Judgment: 1. This matter arises out of 59 references filed under section 22A of the Securities Contracts (Regulation) Act, 1956 (hereinafter referred to as "the Act"), by Carbon Corporation Ltd. (hereinafter referred to as "the applicant-company) for confirming the opinion formed by its board of directors to refuse the registration of 1,49,950 shares in favour of the parties shown as transferees hereinabove.
2. The relevant particulars of these references such as petition number, date of filing with the Company Law Board, names of the transferees, number of shares, date of lodgement and date of board meeting at which the opinion was formed to refuse the registration of transfer of the shares, are all contained in the statement annexed to this order (annexure 'A').
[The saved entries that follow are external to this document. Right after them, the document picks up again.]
(** ** Writing to a conversation that exists *)

(** X12. In a store the handlers have produced, when the lookup of
    createConversation(A, B, I, T) finds conversation c, the request stores
    the same message and leaves the same store as sendMessage by A to c with
    text T at the same time. *)
Theorem createConversation_is_sendMessage (rd : option bool) (now : nat)
    (A B : ObjectId) (I : option ObjectId) (T : string) (s : Store)
    (c : Conversation.doc)
    (Hr : reachable rd s)
    (HB : includes B (users s) = true)
    (HT : T <> EmptyString)
    (Hf : Conversation.findOne (Conversation.q_pair_item A B I) (conversations s)
          = Some c) :
  exists pc m s',
    createConversation rd now A (mkCreateBody (Some B) I (Some T)) s = (Sent (pc, m), s')
    /\ sendMessage rd now A (mkSendBody (Some (Conversation._id c)) (Some T)) s
       = (Sent m, s').
Proof.
  destruct (findOne_in _ _ _ Hf) as [Hin Hq].
  pose proof (conv_findById_unique _ c (reachable_nodup rd s Hr) Hin) as Hc.
  assert (HA : includes A (Conversation.participants c) = true).
  { unfold Conversation.q_pair_item in Hq.
    apply andb_true_iff in Hq. destruct Hq as [Hq _].
    apply andb_true_iff in Hq. now destruct Hq. }
  do 3 eexists. split.
  - apply (createConversation_existing rd now A B I T s c HB HT Hf).
  - apply (sendMessage_participant rd now s A (Conversation._id c) c T Hc HA HT).
Qed.

(** X12, for a second message of user 1 to user 2 in the store after one
    createConversation. *)
Lemma createConversation_is_sendMessage_witness :
  exists pc m s',
    createConversation None 9 alice (mkCreateBody (Some bob) None (Some "again"%string))
      store1 = (Sent (pc, m), s')
    /\ sendMessage None 9 alice (mkSendBody (Some 0) (Some "again"%string)) store1
       = (Sent m, s').
Proof.
  apply (createConversation_is_sendMessage None 9 alice bob None "again"%string store1
           (Conversation.mk 0 [alice; bob] None (Some 1) 5 5)).
  - apply reach_step. apply reach_empty.
  - reflexivity.
  - discriminate.
  - reflexivity.
Defined.

(** * Further properties of the components *)

(** ** The conversation list *)

Lemma list_running_step (P : ConversationList.View -> Prop) :
  (forall v, P v -> P (ConversationList.step v ConversationList.Tick)) ->
  (forall v i r, P v -> P (ConversationList.step v (ConversationList.Settle i r))) ->
  forall es v, forallb list_running es = true -> P v ->
               P (fold_left ConversationList.step es v).
Proof.
  intros HT HS. induction es as [|e es IH]; intros v Hes Hv; [exact Hv|].
  cbn [forallb] in Hes. apply andb_true_iff in Hes. destruct Hes as [He Hes].
  cbn [fold_left]. apply IH; [exact Hes|].
  destruct e; try discriminate; [now apply HT | now apply HS].
Qed.

Lemma nth_error_remove_all {A} (P : A -> Prop) (i : nat) (l : list A) :
  Forall P l -> Forall P (remove_nth i l).
Proof.
  revert i. induction l as [|a l IH]; intros i Hl; [now destruct i|].
  inversion Hl; subst. destruct i; simpl; [assumption|].
  constructor; [assumption | now apply IH].
Qed.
Also against each reference in the last but two columns of the statement, information is given about the date on which reference was filed with the Bench and whether separate application for condonation of delay, if any, is made by the applicant-company.
3. At the beginning of the hearing on September 7, 1990, it was agreed by the advocates and parties present that all the 59 references involving 1,49,950 shares may be heard together, as the issues to be considered in all these references are common and may be disposed of by one common order.
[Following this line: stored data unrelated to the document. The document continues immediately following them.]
(** * The chat data model of [api/app/models/chat.py]

    The module declares five pydantic models ([Prompt], [Message], [Code],
    [Chat], [Response]) and the enumeration [MessageType].  The classes carry
    no methods: what they do is decided by the field declarations (type,
    default, default factory) as pydantic's [BaseModel] interprets them.

    The embedding keeps the declarations one to one and gives them the
    meaning they have under pydantic 2 with the default configuration (the
    classes set no [model_config]): lax validation, unknown keys ignored,
    defaults not re-validated, instances not re-validated, every field error
    collected before the failure is raised.  The two default factories with
    an effect, [uuid4().hex] and [datetime.now], read an explicit [world].
    What the library makes of an input for [createdAt] that is neither a
    datetime object nor a text in the layout the library itself writes is
    left to a parameter, [datetime_lax]. *)

From Stdlib Require Import ZArith List Bool Lia.
From Stdlib.Strings Require Import String Ascii Byte.
Import ListNotations.

Open Scope string_scope.
Open Scope Z_scope.

(* ------------------------------------------------------------------ *)
(** ** Integers printed in a base: ['%0<w>x' % n], ['%0<w>d' % n]      *)
(* ------------------------------------------------------------------ *)

(** The digit characters of Python's [%x] and [%d] conversions. *)
Definition digit_of (d : Z) : ascii :=
  match String.get (Z.to_nat d) "0123456789abcdef" with
  | Some c => c
  | None => "0"%char
  end.

(** The [w] low digits of [n] in base [base], most significant first. *)
Fixpoint zero_padded (base : Z) (w : nat) (n : Z) : string :=
  match w with
  | O => ""
  | S w' => String (digit_of ((n / base ^ Z.of_nat w') mod base))
                   (zero_padded base w' n)
  end.

Fixpoint ndigits_fuel (fuel : nat) (base n : Z) : nat :=
  match fuel with
  | O => 1
  | S f => if n <? base then 1%nat else S (ndigits_fuel f base (n / base))
  end.

(** How many digits [n >= 0] has in base [base >= 2]. *)
Definition ndigits (base n : Z) : nat :=
  ndigits_fuel (Z.to_nat (Z.log2 n)) base n.

(** ['%0<width>x' % n] for [base = 16] and ['%0<width>d' % n] for
    [base = 10], on [n >= 0]: [width] is a minimum, a longer number is
    printed in full. *)
Definition format_int (base : Z) (width : nat) (n : Z) : string :=
  zero_padded base (Nat.max width (ndigits base n)) n.

(* ------------------------------------------------------------------ *)
(** ** [uuid4().hex]                                                    *)
(* ------------------------------------------------------------------ *)

(** [int.from_bytes(bytes)], big endian. *)
Definition int_from_bytes (bs : list byte) : Z :=
  fold_left (fun acc b => acc * 256 + Z.of_N (Byte.to_N b)) bs 0.

(** The [version is not None] branch of [UUID.__init__]: the variant and
    version bits overwrite six bits of the random number. *)
Definition UUID_set_version (int version : Z) : Z :=
  let int := Z.land int (Z.lnot (Z.shiftl 0xc000 48)) in
  let int := Z.lor int (Z.shiftl 0x8000 48) in
  let int := Z.land int (Z.lnot (Z.shiftl 0xf000 64)) in
  Z.lor int (Z.shiftl version 76).

(** [UUID(bytes=bs, version=4).hex]. *)
Definition UUID4_hex (bs : list byte) : string :=
  format_int 16 32 (UUID_set_version (int_from_bytes bs) 4).

(** The bits of the random number that survive in the identifier. *)
Definition UUID4_random_bits : Z :=
  Z.land (Z.lnot (Z.shiftl 0xc000 48)) (Z.lnot (Z.shiftl 0xf000 64)).

(** The fixed bits, once the variant and the version are written. *)
Definition UUID4_fixed_bits : Z := Z.lor (Z.shiftl 0x8000 48) (Z.shiftl 4 76).

Definition is_hex_digit (c : ascii) : bool :=
  let n := Z.of_N (N_of_ascii c) in
  ((48 <=? n) && (n <=? 57)) || ((97 <=? n) && (n <=? 102)).

(* ------------------------------------------------------------------ *)
(** ** Naive [datetime] values and their ISO 8601 text                 *)
(* ------------------------------------------------------------------ *)

(** The date and time fields of a datetime object; a naive datetime
    consists of them alone. *)
Record datetime : Set := mkDatetime {
  year : Z; month : Z; day : Z;
  hour : Z; minute : Z; second : Z; microsecond : Z
}.

Definition is_leap (y : Z) : bool :=
  (y mod 4 =? 0) && (negb (y mod 100 =? 0) || (y mod 400 =? 0)).

Definition days_in_month (y m : Z) : Z :=
  if m =? 2 then (if is_leap y then 29 else 28)
  else if (m =? 4) || (m =? 6) || (m =? 9) || (m =? 11) then 30
  else 31.

(** The ranges [datetime.__new__] enforces: every datetime object that
    exists satisfies them. *)
Definition datetime_ok (d : datetime) : bool :=
  (1 <=? year d) && (year d <=? 9999) &&
  (1 <=? month d) && (month d <=? 12) &&
  (1 <=? day d) && (day d <=? days_in_month (year d) (month d)) &&
  (0 <=? hour d) && (hour d <? 24) &&
  (0 <=? minute d) && (minute d <? 60) &&
  (0 <=? second d) && (second d <? 60) &&
  (0 <=? microsecond d) && (microsecond d <? 1000000).

(** [d.isoformat()], which is also the JSON form of a naive datetime:
    [YYYY-MM-DDTHH:MM:SS], followed by [.ffffff] when the microseconds are
    not zero. *)
Definition isoformat (d : datetime) : string :=
  format_int 10 4 (year d) ++ "-" ++ format_int 10 2 (month d) ++ "-" ++
  format_int 10 2 (day d) ++ "T" ++
  format_int 10 2 (hour d) ++ ":" ++ format_int 10 2 (minute d) ++ ":" ++
  format_int 10 2 (second d) ++
  (if microsecond d =? 0 then "" else "." ++ format_int 10 6 (microsecond d)).

Definition digit_value (c : ascii) : option Z :=
  let n := Z.of_N (N_of_ascii c) in
  if (48 <=? n) && (n <=? 57) then Some (n - 48) else None.

(** Reads exactly [w] decimal digits. *)
Fixpoint take_digits (w : nat) (acc : Z) (s : string) : option (Z * string) :=
  match w with
  | O => Some (acc, s)
  | S w' =>
      match s with
      | String c s' =>
          match digit_value c with
          | Some d => take_digits w' (acc * 10 + d) s'
          | None => None
          end
      | EmptyString => None
      end
  end.

Definition expect (c : ascii) (s : string) : option string :=
  match s with
  | String c' s' => if Ascii.eqb c c' then Some s' else None
  | EmptyString => None
  end.

Notation "' p <- e ;; k" :=
  (match e with Some p => k | None => None end)
  (at level 61, p pattern, e at next level, right associativity).

(** The fraction of a second: absent, or a dot and six digits. *)
Definition take_fraction (s : string) : option Z :=
  match s with
  | EmptyString => Some 0
  | String c s' =>
      if Ascii.eqb c "."
      then match take_digits 6 0 s' with
           | Some (us, EmptyString) => Some us
           | _ => None
           end
      else None
  end.

(** Reads the layout [isoformat] writes. *)
Definition parse_isoformat (s : string) : option datetime :=
  ' (y, s) <- take_digits 4 0 s ;;
  ' s <- expect "-" s ;;
  ' (mo, s) <- take_digits 2 0 s ;;
  ' s <- expect "-" s ;;
  ' (d, s) <- take_digits 2 0 s ;;
  ' s <- expect "T" s ;;
  ' (h, s) <- take_digits 2 0 s ;;
  ' s <- expect ":" s ;;
  ' (mi, s) <- take_digits 2 0 s ;;
  ' s <- expect ":" s ;;
  ' (se, s) <- take_digits 2 0 s ;;
  ' us <- take_fraction s ;;
  let dt := mkDatetime y mo d h mi se us in
  if datetime_ok dt then Some dt else None.

(** A datetime object: naive, or aware, with the offset of its [tzinfo]
    from UTC in minutes. *)
Inductive datetime_object : Set :=
| Naive (d : datetime)
| Aware (d : datetime) (utcoffset : Z).

(** The ranges of a datetime object; the offset of a [tzinfo] lies
    strictly between minus and plus one day. *)
Definition datetime_object_ok (o : datetime_object) : bool :=
  match o with
  | Naive d => datetime_ok d
  | Aware d off => datetime_ok d && (-1440 <? off) && (off <? 1440)
  end.

(** The offset as the JSON form writes it: [Z] for UTC, else the sign,
    the hours and the minutes. *)
Definition utcoffset_text (off : Z) : string :=
  if off =? 0 then "Z"
  else (if off <? 0 then "-" else "+") ++
       format_int 10 2 (Z.abs off / 60) ++ ":" ++
       format_int 10 2 (Z.abs off mod 60).

(** The JSON form of a datetime object. *)
Definition datetime_text (o : datetime_object) : string :=
  match o with
  | Naive d => isoformat d
  | Aware d off => isoformat d ++ utcoffset_text off
  end.

(** The fraction of a second, when one is written, and what follows. *)
Definition take_fraction_then (s : string) : option (Z * string) :=
  match s with
  | EmptyString => Some (0, s)
  | String c s' => if Ascii.eqb c "." then take_digits 6 0 s' else Some (0, s)
  end.

(** The end of the text: nothing for a naive datetime, else the offset. *)
Definition parse_utcoffset (s : string) : option (option Z) :=
  match s with
  | EmptyString => Some None
  | String c s' =>
      if Ascii.eqb c "Z" then
        match s' with
        | EmptyString => Some (Some 0)
        | _ => None
        end
      else if Ascii.eqb c "+" || Ascii.eqb c "-" then
        ' (h, s1) <- take_digits 2 0 s' ;;
        ' s2 <- expect ":" s1 ;;
        ' (m, s3) <- take_digits 2 0 s2 ;;
        match s3 with
        | EmptyString =>
            let off := (if Ascii.eqb c "-" then -1 else 1) * (h * 60 + m) in
            if (h <? 24) && (m <? 60) && negb (off =? 0)
            then Some (Some off) else None
        | _ => None
        end
      else None
  end.

(** Reads the layout [datetime_text] writes.  The library reads further
    layouts as well; they are left to [datetime_lax] below. *)
Definition parse_datetime_text (s : string) : option datetime_object :=
  ' (y, s) <- take_digits 4 0 s ;;
  ' s <- expect "-" s ;;
  ' (mo, s) <- take_digits 2 0 s ;;
  ' s <- expect "-" s ;;
  ' (d, s) <- take_digits 2 0 s ;;
  ' s <- expect "T" s ;;
  ' (h, s) <- take_digits 2 0 s ;;
  ' s <- expect ":" s ;;
  ' (mi, s) <- take_digits 2 0 s ;;
  ' s <- expect ":" s ;;
  ' (se, s) <- take_digits 2 0 s ;;
  ' (us, s) <- take_fraction_then s ;;
  ' tz <- parse_utcoffset s ;;
  let dt := mkDatetime y mo d h mi se us in
  if datetime_ok dt
  then Some (match tz with
             | None => Naive dt
             | Some off => Aware dt off
             end)
  else None.

(* ------------------------------------------------------------------ *)
(** ** UTF-8, as the lax [str] validator decodes [bytes]               *)
(* ------------------------------------------------------------------ *)

Definition byte_in (lo hi : Z) (b : byte) : bool :=
  let n := Z.of_N (Byte.to_N b) in (lo <=? n) && (n <=? hi).

(** Well-formed UTF-8 byte sequences (Unicode, table 3-7). *)
Fixpoint utf8_valid (bs : list byte) : bool :=
  match bs with
  | [] => true
  | b0 :: r0 =>
      if byte_in 0x00 0x7f b0 then utf8_valid r0
      else
        match r0 with
        | [] => false
        | b1 :: r1 =>
            if byte_in 0xc2 0xdf b0 then byte_in 0x80 0xbf b1 && utf8_valid r1
            else
              match r1 with
              | [] => false
              | b2 :: r2 =>
                  if byte_in 0xe0 0xef b0 then
                    (if byte_in 0xe0 0xe0 b0 then byte_in 0xa0 0xbf b1
                     else if byte_in 0xed 0xed b0 then byte_in 0x80 0x9f b1
                     else byte_in 0x80 0xbf b1)
                    && byte_in 0x80 0xbf b2 && utf8_valid r2
                  else
                    match r2 with
                    | [] => false
                    | b3 :: r3 =>
                        byte_in 0xf0 0xf4 b0 &&
                        (if byte_in 0xf0 0xf0 b0 then byte_in 0x90 0xbf b1
                         else if byte_in 0xf4 0xf4 b0 then byte_in 0x80 0x8f b1
                         else byte_in 0x80 0xbf b1)
                        && byte_in 0x80 0xbf b2 && byte_in 0x80 0xbf b3
                        && utf8_valid r3
                    end
              end
        end
  end.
4. Hearings were held on September 7, 1990, October 26, 1990, November 28, 1990, and January 9, 1991. During the hearings, the applicant-company sought permission to withdraw references made in respect of 21 cases by an application dated October 1, 1990, ten cases by an application dated November 23, 1990, one case by an application dated November 27, 1990, and one case by an application dated January 4, 1991, and also filed consent letters from the transferees for such withdrawal. During the hearing in two cases, the advocates for the applicant-company as well as for the transferees agreed mutually for withdrawal of the references, the advocate for the transferee reserving the right of his client to claim compensation. None of the advocates present objected to withdrawal of these references in respect of 35 cases involving shares ; as the company had agreed to transfer the shares in the name of the transferee in these 35 cases, we have allowed the applicant-company's request for withdrawal and, therefore, dismissed the 35 references. Details of these dismissed references are indicated in the "remarks" column of annexure 'A'. Thus, the present order covers only the remaining 24 references.
5. In all these 24 references involving 97,200 shares, the transfer of shares is proposed to be rejected by the applicant-company on the ground stated in Clause (c) of Sub-section (3) of Section 22A of the Act. The power of the board of directors of the applicant-company to refuse the registration of the transfer of shares is contained in Article 61 of the articles of association of the applicant-company.
6. All the remaining 24 references were filed beyond the period of two months from the date of lodgment of share transfer applications, as provided in Section 22A(4) of the Act. The applicant-company has filed separate applications for condonation of delay In only nine cases out of these 24 references, but a generar statement for condonation of delay is made in all the petitions under Section 22A. In addition, in some of the cases, the applicant-company has filed applications on December 21, 1990, giving elaborate reasons for condonation of delay.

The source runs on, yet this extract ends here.